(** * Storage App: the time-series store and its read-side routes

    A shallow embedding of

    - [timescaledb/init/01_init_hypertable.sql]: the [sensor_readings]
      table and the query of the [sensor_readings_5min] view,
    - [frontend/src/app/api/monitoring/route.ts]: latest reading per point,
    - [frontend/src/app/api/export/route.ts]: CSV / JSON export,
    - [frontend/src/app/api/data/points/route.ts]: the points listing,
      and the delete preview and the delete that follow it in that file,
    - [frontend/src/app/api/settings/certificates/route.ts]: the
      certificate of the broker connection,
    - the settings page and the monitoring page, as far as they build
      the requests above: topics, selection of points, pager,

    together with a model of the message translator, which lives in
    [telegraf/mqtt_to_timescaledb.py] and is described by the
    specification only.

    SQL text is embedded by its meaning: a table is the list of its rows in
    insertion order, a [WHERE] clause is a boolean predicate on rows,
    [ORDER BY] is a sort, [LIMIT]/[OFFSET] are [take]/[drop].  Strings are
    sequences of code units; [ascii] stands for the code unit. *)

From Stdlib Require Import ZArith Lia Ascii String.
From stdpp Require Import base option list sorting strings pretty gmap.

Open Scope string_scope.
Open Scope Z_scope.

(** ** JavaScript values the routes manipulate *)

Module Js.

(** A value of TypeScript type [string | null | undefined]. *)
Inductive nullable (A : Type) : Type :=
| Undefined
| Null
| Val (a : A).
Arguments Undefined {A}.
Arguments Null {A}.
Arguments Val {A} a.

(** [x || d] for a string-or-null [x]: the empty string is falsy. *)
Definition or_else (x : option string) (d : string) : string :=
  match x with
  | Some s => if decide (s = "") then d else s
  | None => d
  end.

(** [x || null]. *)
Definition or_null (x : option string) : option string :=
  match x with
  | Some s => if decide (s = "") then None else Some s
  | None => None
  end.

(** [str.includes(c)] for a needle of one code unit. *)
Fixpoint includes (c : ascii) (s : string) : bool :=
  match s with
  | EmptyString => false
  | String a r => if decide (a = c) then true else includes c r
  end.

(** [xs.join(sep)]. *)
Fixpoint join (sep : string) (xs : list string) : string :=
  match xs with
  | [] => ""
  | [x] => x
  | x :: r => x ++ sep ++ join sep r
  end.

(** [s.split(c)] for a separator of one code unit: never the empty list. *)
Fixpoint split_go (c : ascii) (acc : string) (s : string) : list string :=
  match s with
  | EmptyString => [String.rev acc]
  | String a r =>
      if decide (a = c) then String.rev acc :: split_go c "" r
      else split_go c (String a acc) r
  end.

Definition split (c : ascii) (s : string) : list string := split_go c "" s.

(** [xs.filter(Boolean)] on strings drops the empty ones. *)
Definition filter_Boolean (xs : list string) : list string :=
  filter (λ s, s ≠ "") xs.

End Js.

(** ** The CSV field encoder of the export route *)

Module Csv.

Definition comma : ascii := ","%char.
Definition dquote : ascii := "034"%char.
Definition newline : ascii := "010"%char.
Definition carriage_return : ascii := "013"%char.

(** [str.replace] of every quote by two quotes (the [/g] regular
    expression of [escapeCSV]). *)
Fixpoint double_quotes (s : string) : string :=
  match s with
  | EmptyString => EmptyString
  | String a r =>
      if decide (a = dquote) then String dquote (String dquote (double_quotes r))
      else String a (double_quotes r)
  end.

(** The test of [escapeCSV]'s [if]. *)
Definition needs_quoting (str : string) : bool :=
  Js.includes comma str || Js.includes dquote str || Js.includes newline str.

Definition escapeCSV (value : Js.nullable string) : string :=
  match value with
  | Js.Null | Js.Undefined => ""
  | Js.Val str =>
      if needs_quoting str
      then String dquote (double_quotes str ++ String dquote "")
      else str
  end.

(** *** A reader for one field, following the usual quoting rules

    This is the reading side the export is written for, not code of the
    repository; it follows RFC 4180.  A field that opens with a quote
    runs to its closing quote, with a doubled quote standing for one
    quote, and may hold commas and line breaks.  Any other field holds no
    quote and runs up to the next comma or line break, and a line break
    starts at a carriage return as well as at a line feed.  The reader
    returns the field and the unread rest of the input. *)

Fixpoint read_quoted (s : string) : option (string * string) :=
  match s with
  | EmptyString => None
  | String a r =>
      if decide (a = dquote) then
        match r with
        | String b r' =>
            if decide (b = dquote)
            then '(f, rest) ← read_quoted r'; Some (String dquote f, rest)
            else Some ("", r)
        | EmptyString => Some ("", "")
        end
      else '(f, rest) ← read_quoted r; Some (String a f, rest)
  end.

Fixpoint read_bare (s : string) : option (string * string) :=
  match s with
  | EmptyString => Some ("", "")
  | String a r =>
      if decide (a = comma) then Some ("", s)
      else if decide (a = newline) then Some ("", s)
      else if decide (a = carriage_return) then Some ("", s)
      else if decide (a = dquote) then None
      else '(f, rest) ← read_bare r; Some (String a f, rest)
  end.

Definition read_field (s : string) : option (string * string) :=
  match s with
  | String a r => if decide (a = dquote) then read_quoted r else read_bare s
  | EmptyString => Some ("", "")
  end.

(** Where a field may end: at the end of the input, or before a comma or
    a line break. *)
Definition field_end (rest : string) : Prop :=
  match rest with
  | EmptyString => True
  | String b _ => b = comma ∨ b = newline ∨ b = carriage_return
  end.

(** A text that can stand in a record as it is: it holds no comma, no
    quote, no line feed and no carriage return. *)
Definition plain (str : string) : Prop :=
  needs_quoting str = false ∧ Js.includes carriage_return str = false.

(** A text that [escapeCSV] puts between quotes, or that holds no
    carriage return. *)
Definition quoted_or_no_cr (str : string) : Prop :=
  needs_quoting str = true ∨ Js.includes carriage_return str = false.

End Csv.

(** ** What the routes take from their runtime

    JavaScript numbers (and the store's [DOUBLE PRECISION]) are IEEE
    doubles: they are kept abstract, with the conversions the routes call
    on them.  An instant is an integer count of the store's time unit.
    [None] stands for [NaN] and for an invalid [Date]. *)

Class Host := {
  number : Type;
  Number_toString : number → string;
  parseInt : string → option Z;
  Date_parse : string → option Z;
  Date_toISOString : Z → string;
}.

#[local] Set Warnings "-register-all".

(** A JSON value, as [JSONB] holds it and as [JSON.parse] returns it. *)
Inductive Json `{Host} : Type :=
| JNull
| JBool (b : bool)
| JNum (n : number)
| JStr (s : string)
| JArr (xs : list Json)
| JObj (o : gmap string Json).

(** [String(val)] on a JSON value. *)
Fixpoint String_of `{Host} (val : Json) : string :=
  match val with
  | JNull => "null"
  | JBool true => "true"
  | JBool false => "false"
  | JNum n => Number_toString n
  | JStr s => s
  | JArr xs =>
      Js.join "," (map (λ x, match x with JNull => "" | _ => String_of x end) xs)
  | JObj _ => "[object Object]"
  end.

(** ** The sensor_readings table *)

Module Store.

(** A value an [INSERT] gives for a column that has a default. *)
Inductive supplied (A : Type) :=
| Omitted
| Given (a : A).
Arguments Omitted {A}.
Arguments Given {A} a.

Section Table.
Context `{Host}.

##########

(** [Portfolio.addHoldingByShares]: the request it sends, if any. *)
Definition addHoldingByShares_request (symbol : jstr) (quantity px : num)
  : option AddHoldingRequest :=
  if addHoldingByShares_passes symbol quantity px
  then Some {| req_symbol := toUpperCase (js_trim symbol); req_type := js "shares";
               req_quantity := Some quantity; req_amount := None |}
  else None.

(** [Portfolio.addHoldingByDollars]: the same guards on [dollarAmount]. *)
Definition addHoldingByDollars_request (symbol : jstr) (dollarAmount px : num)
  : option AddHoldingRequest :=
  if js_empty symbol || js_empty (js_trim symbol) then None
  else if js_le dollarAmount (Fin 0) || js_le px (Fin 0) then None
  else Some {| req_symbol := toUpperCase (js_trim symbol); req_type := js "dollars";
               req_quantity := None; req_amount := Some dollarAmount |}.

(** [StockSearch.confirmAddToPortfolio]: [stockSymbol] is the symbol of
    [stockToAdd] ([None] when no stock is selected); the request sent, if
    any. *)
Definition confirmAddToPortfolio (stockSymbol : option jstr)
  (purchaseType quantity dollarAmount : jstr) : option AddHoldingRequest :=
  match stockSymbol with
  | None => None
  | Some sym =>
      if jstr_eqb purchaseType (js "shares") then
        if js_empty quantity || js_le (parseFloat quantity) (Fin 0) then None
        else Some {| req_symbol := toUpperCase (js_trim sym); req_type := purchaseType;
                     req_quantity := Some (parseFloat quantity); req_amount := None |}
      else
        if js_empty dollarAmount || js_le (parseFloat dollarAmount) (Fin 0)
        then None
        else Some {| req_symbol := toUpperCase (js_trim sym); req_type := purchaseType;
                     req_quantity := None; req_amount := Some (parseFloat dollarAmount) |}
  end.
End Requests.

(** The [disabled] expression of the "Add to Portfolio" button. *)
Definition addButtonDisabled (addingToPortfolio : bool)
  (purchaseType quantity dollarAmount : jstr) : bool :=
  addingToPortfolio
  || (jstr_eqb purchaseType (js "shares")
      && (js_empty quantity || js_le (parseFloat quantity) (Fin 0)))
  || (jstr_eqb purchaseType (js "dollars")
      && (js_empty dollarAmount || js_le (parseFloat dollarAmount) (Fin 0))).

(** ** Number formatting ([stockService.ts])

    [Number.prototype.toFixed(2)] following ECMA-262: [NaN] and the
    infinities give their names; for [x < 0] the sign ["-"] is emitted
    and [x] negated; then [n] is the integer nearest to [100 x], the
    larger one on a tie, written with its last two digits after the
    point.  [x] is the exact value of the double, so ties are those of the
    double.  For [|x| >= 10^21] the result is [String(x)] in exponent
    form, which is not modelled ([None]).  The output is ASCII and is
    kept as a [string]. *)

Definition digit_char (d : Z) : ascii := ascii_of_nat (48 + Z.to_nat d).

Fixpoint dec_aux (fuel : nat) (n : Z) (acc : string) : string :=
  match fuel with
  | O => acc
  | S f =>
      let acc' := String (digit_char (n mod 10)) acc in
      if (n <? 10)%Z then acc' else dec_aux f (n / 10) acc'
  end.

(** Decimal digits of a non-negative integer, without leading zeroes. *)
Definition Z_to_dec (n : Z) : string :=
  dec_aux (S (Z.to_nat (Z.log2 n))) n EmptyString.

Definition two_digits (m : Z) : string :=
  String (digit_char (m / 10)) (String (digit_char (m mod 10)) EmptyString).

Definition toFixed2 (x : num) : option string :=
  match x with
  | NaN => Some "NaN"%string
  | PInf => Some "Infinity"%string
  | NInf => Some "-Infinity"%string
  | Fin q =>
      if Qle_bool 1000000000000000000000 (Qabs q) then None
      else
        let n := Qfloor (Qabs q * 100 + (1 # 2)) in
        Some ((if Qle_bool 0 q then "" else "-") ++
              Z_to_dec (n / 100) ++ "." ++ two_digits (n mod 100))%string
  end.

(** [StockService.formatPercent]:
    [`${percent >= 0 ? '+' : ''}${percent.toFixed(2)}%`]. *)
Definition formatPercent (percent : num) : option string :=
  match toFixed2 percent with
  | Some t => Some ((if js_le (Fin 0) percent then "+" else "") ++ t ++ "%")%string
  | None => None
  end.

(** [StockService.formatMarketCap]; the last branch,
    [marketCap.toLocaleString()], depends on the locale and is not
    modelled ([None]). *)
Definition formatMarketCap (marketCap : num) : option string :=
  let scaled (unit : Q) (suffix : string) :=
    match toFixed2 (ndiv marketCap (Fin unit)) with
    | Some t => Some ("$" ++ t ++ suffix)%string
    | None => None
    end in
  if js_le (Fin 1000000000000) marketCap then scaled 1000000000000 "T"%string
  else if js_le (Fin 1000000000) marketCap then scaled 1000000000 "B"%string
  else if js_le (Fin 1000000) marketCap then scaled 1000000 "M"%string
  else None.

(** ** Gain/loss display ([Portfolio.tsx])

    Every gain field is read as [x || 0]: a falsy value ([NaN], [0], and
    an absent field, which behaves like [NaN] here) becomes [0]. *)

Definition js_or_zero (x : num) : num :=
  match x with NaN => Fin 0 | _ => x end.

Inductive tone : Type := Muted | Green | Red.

##########

PROBLEM TO WORK ON >>
Out of the preceding entries, pull every line containing the string "stands".

OUTPUT FOR THIS TASK >>
    sequences of code units; [ascii] stands for the code unit. *)
    [None] stands for [NaN] and for an invalid [Date]. *)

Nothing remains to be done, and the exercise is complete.